- [Task to complete] Please transcribe all of the records precisely.

- [Records to process]
Lemma Hash_represents db t m o : slot db true (root t) o → holds_map o m → map_ok m →
  ∃ t', Trie_Hash t = Ret (root_hash o, t') ∧ represents db t' m.
Proof.
  intros Hs Ho Hm. destruct o as [tr|].
  - destruct Hs as [Hr Hc]. destruct (Hash_tree db t tr Hr Hc) as (cached & E & Hr' & _); [by eapply map_sized|].
    eexists. split; [done|]. split; [done|]. by exists (Some tr).
  - cbn in Hs. unfold Trie_Hash, hashRoot. rewrite Hs. cbn [mbind Go_bind]. eexists. split; [done|]. split; [done|]. by exists None.
Qed.

End maps.

(** C21: A trie is a map.  The empty one represents the empty map; whatever
    the operations so far, and whichever nodes are still in the database, reading
    gives the value of the map and changes nothing, updates insert, or delete if
    the value is empty, deletions delete, none of them fails, and the root hash is
    a function of the map alone: every trie that represents it, over any database,
    has the same, whatever the order of the changes that led to it. *)
Theorem trie_is_map `{KeccakLaws} db :
  represents db (mkTrie nilNode 0) ∅ ∧
  ∀ t m, represents db t m →
    (∀ key, key_ok key → ∃ t', TryGet db t key = try_ret (m !! key, t') ∧ represents db t' m) ∧
    (∀ key v, key_ok key → value_ok v → ∃ t', TryUpdate db t key v = (t', Done None) ∧
       represents db t' (if len v =? 0 then delete key m else <[key := v]> m)) ∧
    (∀ key, key_ok key → ∃ t', TryDelete db t key = (t', Done None) ∧ represents db t' (delete key m)) ∧
    (∃ h, ∀ db' u, represents db' u m → ∃ u', Trie_Hash u = Ret (h, u') ∧ represents db' u' m).
Proof.
  split; [apply represents_empty|]. intros t m Hr. split_and!.
  - intros key [Hk _]. by apply TryGet_represents.
  - intros key v. by apply TryUpdate_represents.
  - intros key [Hk _]. by apply TryDelete_represents.
  - destruct Hr as (Hm & o & Hs & Ho). exists (root_hash o). intros db' u (_ & o' & Hs' & Ho').
    rewrite (holds_map_unique _ _ _ _ _ _ _ Hs Hs' Ho Ho'). by apply Hash_represents.
Qed.

(** * Examples *)

#[export] Instance demo_keccak_laws : KeccakLaws (H := demo_externals).
Proof. split. intros b. split; [apply to_be_length|apply to_be_bytes]. Qed.

Definition no_nodes : Hash → Res (option node) := λ _, Done None.
Definition updated (t : Trie) (key v : bytes) : Trie := (TryUpdate no_nodes t key v).1.

(** Two keys in both orders, and a third one that comes and goes. *)
Lemma trie_is_map_witness :
  let a := updated (updated (mkTrie nilNode 0) [18; 52] [7]) [18; 53] [8] in
  let b := updated (updated (updated (updated (mkTrie nilNode 0) [18; 53] [8]) [9] [1]) [18; 52] [7]) [9] [] in
  (∃ a', TryGet no_nodes a [18; 53] = try_ret (Some [8], a')) ∧ (∃ h a' b', Trie_Hash a = Ret (h, a') ∧ Trie_Hash b = Ret (h, b')).
Proof.
  assert (∀ l, forallb (λ b, (0 <=? b) && (b <? 256)) l = true → len l < 2 ^ 30 → key_ok l ∧ value_ok l) as Hok.
  { intros l Hb Hl. assert (Forall is_byte l) as Hf.
    { apply Forall_forall. intros x Hx%list_elem_of_In. rewrite forallb_forall in Hb. specialize (Hb x Hx). unfold is_byte. lia. }
    repeat split; try done. lia. }
  destruct (trie_is_map no_nodes) as [He Hm].
  assert (∀ t m k v, represents no_nodes t m → key_ok k → value_ok v →
    represents no_nodes (updated t k v) (if len v =? 0 then delete k m else <[k := v]> m)) as Hu.
  { intros t m k v Ht Hk Hv. destruct (proj1 (proj2 (Hm t m Ht)) k v Hk Hv) as (t' & E & Hr). unfold updated. by rewrite E. }
  cbv zeta. assert (key_ok [18; 52]) as K1 by (by apply Hok). assert (key_ok [18; 53]) as K2 by (by apply Hok).
  assert (key_ok [9]) as K3 by (by apply Hok).
  pose proof (Hu _ _ _ [8] (Hu _ _ _ [7] He K1 (proj2 (Hok [7] eq_refl eq_refl))) K2 (proj2 (Hok [8] eq_refl eq_refl))) as Ha.
  pose proof (Hu _ _ _ [] (Hu _ _ _ [7] (Hu _ _ _ [1] (Hu _ _ _ [8] He K2 (proj2 (Hok [8] eq_refl eq_refl))) K3 (proj2 (Hok [1] eq_refl eq_refl)))
    K1 (proj2 (Hok [7] eq_refl eq_refl))) K3 (proj2 (Hok [] eq_refl eq_refl))) as Hb.
  destruct (Hm _ _ Ha) as (Hg & _ & _ & h & Hh). split.
  { destruct (Hg [18; 53] K2) as (a' & E & _). exists a'. rewrite E. change (len [8] =? 0) with false. by rewrite lookup_insert_eq. }
  destruct (Hh _ _ Ha) as (a' & Ea & _). destruct (Hh no_nodes _ Hb) as (b' & Eb & _). exists h, a', b'. exact (conj Ea Eb).
Defined.

(** The sibling of a deleted child is missing: the error gives the path of their
    parent and not, as its comment says, that of the missing node. *)
Example missing_sibling :
  let below := fullNode (set_child (set_child no_children 1 (hashNode (to_be 32 77))) 2 (shortNode [16] (valueNode [5]) newFlag)) newFlag in
  (TryDelete no_nodes (mkTrie (shortNode [4] below newFlag) 0) [66]).2 = Done (Some (mkMissing 77 [4])) ∧
  TryGet no_nodes (mkTrie (shortNode [4] below newFlag) 0) [65] = Done (inl (mkMissing 77 [4; 1])).
Proof. split; vm_compute; reflexivity. Qed.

- [Answer for the task]
Lemma Hash_represents db t m o : slot db true (root t) o → holds_map o m → map_ok m →
  ∃ t', Trie_Hash t = Ret (root_hash o, t') ∧ represents db t' m.
Proof.
  intros Hs Ho Hm. destruct o as [tr|].
  - destruct Hs as [Hr Hc]. destruct (Hash_tree db t tr Hr Hc) as (cached & E & Hr' & _); [by eapply map_sized|].
    eexists. split; [done|]. split; [done|]. by exists (Some tr).
  - cbn in Hs. unfold Trie_Hash, hashRoot. rewrite Hs. cbn [mbind Go_bind]. eexists. split; [done|]. split; [done|]. by exists None.
Qed.

End maps.

(** C21: A trie is a map.  The empty one represents the empty map; whatever
    the operations so far, and whichever nodes are still in the database, reading
    gives the value of the map and changes nothing, updates insert, or delete if
    the value is empty, deletions delete, none of them fails, and the root hash is
    a function of the map alone: every trie that represents it, over any database,
    has the same, whatever the order of the changes that led to it. *)
Theorem trie_is_map `{KeccakLaws} db :
  represents db (mkTrie nilNode 0) ∅ ∧
  ∀ t m, represents db t m →
    (∀ key, key_ok key → ∃ t', TryGet db t key = try_ret (m !! key, t') ∧ represents db t' m) ∧
    (∀ key v, key_ok key → value_ok v → ∃ t', TryUpdate db t key v = (t', Done None) ∧
       represents db t' (if len v =? 0 then delete key m else <[key := v]> m)) ∧
    (∀ key, key_ok key → ∃ t', TryDelete db t key = (t', Done None) ∧ represents db t' (delete key m)) ∧
    (∃ h, ∀ db' u, represents db' u m → ∃ u', Trie_Hash u = Ret (h, u') ∧ represents db' u' m).
Proof.
  split; [apply represents_empty|]. intros t m Hr. split_and!.
  - intros key [Hk _]. by apply TryGet_represents.
  - intros key v. by apply TryUpdate_represents.
  - intros key [Hk _]. by apply TryDelete_represents.
  - destruct Hr as (Hm & o & Hs & Ho). exists (root_hash o). intros db' u (_ & o' & Hs' & Ho').
    rewrite (holds_map_unique _ _ _ _ _ _ _ Hs Hs' Ho Ho'). by apply Hash_represents.
Qed.

(** * Examples *)

#[export] Instance demo_keccak_laws : KeccakLaws (H := demo_externals).
Proof. split. intros b. split; [apply to_be_length|apply to_be_bytes]. Qed.

Definition no_nodes : Hash → Res (option node) := λ _, Done None.
Definition updated (t : Trie) (key v : bytes) : Trie := (TryUpdate no_nodes t key v).1.

(** Two keys in both orders, and a third one that comes and goes. *)
Lemma trie_is_map_witness :
  let a := updated (updated (mkTrie nilNode 0) [18; 52] [7]) [18; 53] [8] in
  let b := updated (updated (updated (updated (mkTrie nilNode 0) [18; 53] [8]) [9] [1]) [18; 52] [7]) [9] [] in
  (∃ a', TryGet no_nodes a [18; 53] = try_ret (Some [8], a')) ∧ (∃ h a' b', Trie_Hash a = Ret (h, a') ∧ Trie_Hash b = Ret (h, b')).
Proof.
  assert (∀ l, forallb (λ b, (0 <=? b) && (b <? 256)) l = true → len l < 2 ^ 30 → key_ok l ∧ value_ok l) as Hok.
  { intros l Hb Hl. assert (Forall is_byte l) as Hf.
    { apply Forall_forall. intros x Hx%list_elem_of_In. rewrite forallb_forall in Hb. specialize (Hb x Hx). unfold is_byte. lia. }
    repeat split; try done. lia. }
  destruct (trie_is_map no_nodes) as [He Hm].
  assert (∀ t m k v, represents no_nodes t m → key_ok k → value_ok v →
    represents no_nodes (updated t k v) (if len v =? 0 then delete k m else <[k := v]> m)) as Hu.
  { intros t m k v Ht Hk Hv. destruct (proj1 (proj2 (Hm t m Ht)) k v Hk Hv) as (t' & E & Hr). unfold updated. by rewrite E. }
  cbv zeta. assert (key_ok [18; 52]) as K1 by (by apply Hok). assert (key_ok [18; 53]) as K2 by (by apply Hok).
  assert (key_ok [9]) as K3 by (by apply Hok).
  pose proof (Hu _ _ _ [8] (Hu _ _ _ [7] He K1 (proj2 (Hok [7] eq_refl eq_refl))) K2 (proj2 (Hok [8] eq_refl eq_refl))) as Ha.
  pose proof (Hu _ _ _ [] (Hu _ _ _ [7] (Hu _ _ _ [1] (Hu _ _ _ [8] He K2 (proj2 (Hok [8] eq_refl eq_refl))) K3 (proj2 (Hok [1] eq_refl eq_refl)))
    K1 (proj2 (Hok [7] eq_refl eq_refl))) K3 (proj2 (Hok [] eq_refl eq_refl))) as Hb.
  destruct (Hm _ _ Ha) as (Hg & _ & _ & h & Hh). split.
  { destruct (Hg [18; 53] K2) as (a' & E & _). exists a'. rewrite E. change (len [8] =? 0) with false. by rewrite lookup_insert_eq. }
  destruct (Hh _ _ Ha) as (a' & Ea & _). destruct (Hh no_nodes _ Hb) as (b' & Eb & _). exists h, a', b'. exact (conj Ea Eb).
Defined.

(** The sibling of a deleted child is missing: the error gives the path of their
    parent and not, as its comment says, that of the missing node. *)
Example missing_sibling :
  let below := fullNode (set_child (set_child no_children 1 (hashNode (to_be 32 77))) 2 (shortNode [16] (valueNode [5]) newFlag)) newFlag in
  (TryDelete no_nodes (mkTrie (shortNode [4] below newFlag) 0) [66]).2 = Done (Some (mkMissing 77 [4])) ∧
  TryGet no_nodes (mkTrie (shortNode [4] below newFlag) 0) [65] = Done (inl (mkMissing 77 [4; 1])).
Proof. split; vm_compute; reflexivity. Qed.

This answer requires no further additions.